Pawtucket Falls is a waterfall on the Merrimack River at Lowell, Massachusetts. The waterfall and rapids below it drop a total of 32 feet in a little under a mile, and was an important fishing ground for the Pennacook Indians in pre-colonial times.

==Etymology==
Pawtucket is an Algonkian word meaning "at the falls in the river (tidal stream)".

==Use as boundary==
This location was used as a benchmark for delineating the northern boundary of Massachusetts, which was frequently disputed between the Province of Massachusetts Bay and the Province of New Hampshire. The issue was finally resolved in 1740, when it was decreed that the boundary run along a curved line three miles from the river between the ocean and a point three miles north of Pawtucket Falls, where the river begins to turn north. From there a line was to be drawn due west.

==Canal and dam==
The existence of these falls as a barrier to travel along the river necessitated the construction of the Pawtucket Canal in the last decade of the 18th century. In the 1820s, the falls, the canal, and the hydropower they provided led to the choosing of this site as America's first planned factory town, Lowell. Over the next 30 years, hydropower from the falls exclusively ran Lowell's numerous textile factories via the city's canal system.
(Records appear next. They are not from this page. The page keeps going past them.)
Lemma wp_list_splice_tail (Q : unit -> lmem -> Prop) m h f xs ys :
  dlist m h xs -> dlist m f ys -> (h :: xs) ## f :: ys ->
  (forall m', dlist m' h (xs ++ ys) -> dlist m' f [] ->
     lmem_same_outside (h :: f :: xs ++ ys) m m' -> Q tt m') ->
  wp (_hs_list_splice_tail h f) Q m.
Proof.
  intros Hd Hf Hdj HQ. unfold _hs_list_splice_tail. wp_step.
  eapply wp_load_prev; [by apply dlist_head_prev|].
  apply (wp_list_splice_internal Q m h f xs ys []); rewrite ?app_nil_r; auto.
Qed.
End Splice.

(** * The loop rule of [_hs_list_foreach] *)

Section ForeachRule.
Context {S R : Type} `{Has lmem S}.
Variable head : M S ptr.
Variable body : ptr -> M S (flow R).
Variable h : ptr.
Variable Inv : list ptr -> S -> Prop.
Variable Q : option R -> S -> Prop.

(** [Inv todo s]: [todo] are the nodes still to be visited. *)
Hypothesis Inv_rest : forall todo s,
  Inv todo s -> rest (l_next (part s)) h todo.
Hypothesis Inv_head : forall todo s, Inv todo s -> head s = Done (h, s).
Hypothesis body_ok : forall cur todo s,
  Inv (cur :: todo) s ->
  wp (body cur) (fun r s' =>
    match r with
    | Next => Inv todo s'
    | Break => Q None s'
    | Return r => Q (Some r) s'
    end) s.
Hypothesis Inv_done : forall s, Inv [] s -> Q None s.

Lemma wp_list_foreach fuel xs s :
  Inv xs s -> dlist (part s) h xs -> (length xs < fuel)%nat ->
  wp (_hs_list_foreach head body fuel) Q s.
Proof.
  intros HI Hd Hf. unfold _hs_list_foreach. pose proof (Inv_head _ _ HI) as Hh.
  pose proof (dlist_head_next _ _ _ Hd) as Hn.
  wp_step. eapply wp_intro; [done|].
  wp_step. apply wp_zoom. eapply wp_load_next; [done|]. rewrite with_same.
  assert (hdp h xs <> NULL) as ->%Z.eqb_neq.
  { intros E. apply (dlist_nonnull _ _ _ Hd). rewrite <- E. apply hdp_elem. }
  wp_step. eapply wp_intro; [done|].
  wp_step. apply wp_zoom. eapply wp_load_next; [done|]. rewrite with_same.
  destruct (dlist_node _ _ _ (hdp h xs) Hd (hdp_elem _ _)) as [_ [next Hnext]].
  wp_step. apply wp_zoom. eapply wp_load_next; [done|]. rewrite with_same.
  wp_step. apply wp_ring_loop with (nx := fun s => l_next (part s)) (Inv := Inv);
    [|done|done| | |done|done|].
  - intros p v s' Hp. unfold zoom, load_next. by rewrite Hp, with_same.
  - intros cur todo s' HI'. eapply wp_mono; [by apply body_ok|].
    intros [| |r] s'' HQ; exact HQ.
  - intros s' HI'. by apply Inv_done.
  - intros Hxs. destruct xs as [|x xs]; [done|]. apply (dlist_next_at _ _ [x]) in Hd.
    simpl in *. congruence.
Qed.
End ForeachRule.

(** * Properties *)

(** The operations of the header on two lists, headed by [h] and [f]. *)
Inductive list_op :=
  | ListAdd (n : ptr)
  | ListAddTail (n : ptr)
  | ListRemove (n : ptr)
  | ListSplice
  | ListSpliceTail.

Definition list_exec (h f : ptr) (o : list_op) : M lmem unit :=
  match o with
  | ListAdd n => _hs_list_add h n
  | ListAddTail n => _hs_list_add_tail h n
  | ListRemove n => _hs_list_remove n
  | ListSplice => _hs_list_splice h f
  | ListSpliceTail => _hs_list_splice_tail h f
  end.

(** The same operations on lists; a node is added once. *)
Inductive list_step : list ptr * list ptr -> list_op -> list ptr * list ptr -> Prop :=
  | L_add xs ys n : list_step (xs, ys) (ListAdd n) (n :: xs, ys)
  | L_add_tail xs ys n : list_step (xs, ys) (ListAddTail n) (xs ++ [n], ys)
  | L_remove l1 n l2 ys : list_step (l1 ++ n :: l2, ys) (ListRemove n) (l1 ++ l2, ys)
  | L_splice xs ys : list_step (xs, ys) ListSplice (ys ++ xs, [])
  | L_splice_tail xs ys : list_step (xs, ys) ListSpliceTail (xs ++ ys, []).

(** Two disjoint rings. *)
Definition two_lists (m : lmem) (h f : ptr) (l : list ptr * list ptr) : Prop :=
  dlist m h l.1 /\ dlist m f l.2 /\ (h :: l.1) ## (f :: l.2).

(** The node an operation adds is allocated and in no list. *)
Definition list_ready (m : lmem) (h f : ptr) (l : list ptr * list ptr) (o : list_op) : Prop :=
  match o with
  | ListAdd n | ListAddTail n =>
      list_node m n /\ n <> NULL /\ (n ∉ (h :: l.1) ++ (f :: l.2))
  | _ => True
  end.

Lemma dlist_outside m m' ps h xs :
  lmem_same_outside ps m m' -> (h :: xs) ## ps -> dlist m h xs -> dlist m' h xs.
Proof. intros Hs Hd. apply dlist_frame. intros p Hp. apply Hs. set_solver. Qed.

(** C28: the functions of list.h are the operations on lists. On two disjoint
    rings, adding at either end, removing any node and splicing at either end
    return without fault, leave two disjoint rings with intact forward and
    backward links, and their contents are those of the list operation. *)
Theorem list_ops_refine m h f l o l' :
  two_lists m h f l -> list_ready m h f l o -> list_step l o l' ->
  exists m', list_exec h f o m = Done (tt, m') /\ two_lists m' h f l'.
Proof.
  intros (Hh & Hf & Hdj) Hr Hstep.
  assert (wp (list_exec h f o) (fun _ m' => two_lists m' h f l') m)
    as ([] & m' & E & H)%wp_inv; [|eauto].
  destruct Hstep as [xs ys n|xs ys n|l1 n l2 ys|xs ys|xs ys]; cbn in *.
  - destruct Hr as (Hn & Hnn & Hni).
    eapply wp_list_add; [done|done|set_solver|done|]. intros m' Hd Hs.
    split; [done|split; [|set_solver]]. eapply dlist_outside; [exact Hs| |done]. set_solver.
  - destruct Hr as (Hn & Hnn & Hni).
    eapply wp_list_add_tail; [done|done|set_solver|done|]. intros m' Hd Hs.
    split; [done|split; [|set_solver]]. eapply dlist_outside; [exact Hs| |done]. set_solver.
  - eapply wp_list_remove; [done|]. intros m' Hd _ _ Hs.
    split; [done|split; [|set_solver]]. eapply dlist_outside; [exact Hs| |done]. set_solver.
  - eapply wp_list_splice; [done|done|done|]. intros m' H1 H2 _.
    split; [done|split; [done|]]. pose proof (dlist_nodup _ _ _ Hf) as Hnd.
    apply NoDup_cons in Hnd as [? _]. set_solver.
  - eapply wp_list_splice_tail; [done|done|done|]. intros m' H1 H2 _.
    split; [done|split; [done|]]. pose proof (dlist_nodup _ _ _ Hf) as Hnd.
    apply NoDup_cons in Hnd as [? _]. set_solver.
Qed.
To maximize the head the canals provided, increase volume, and regulate flow, a dam was begun at the top of the falls in the 1820s and was enlarged into the 1840s. The final structure, which exists in the same form today, is a stone dam topped with five foot wooden flash-boards, capable during much of the year of channeling the entire Merrimack into the canal system. The effect is that the Pawtucket Falls are dry. When heavy flow tops the dam, the waterfall created, which is a fraction of the total loss in elevation of 32 feet, is referred to as the Pawtucket Falls.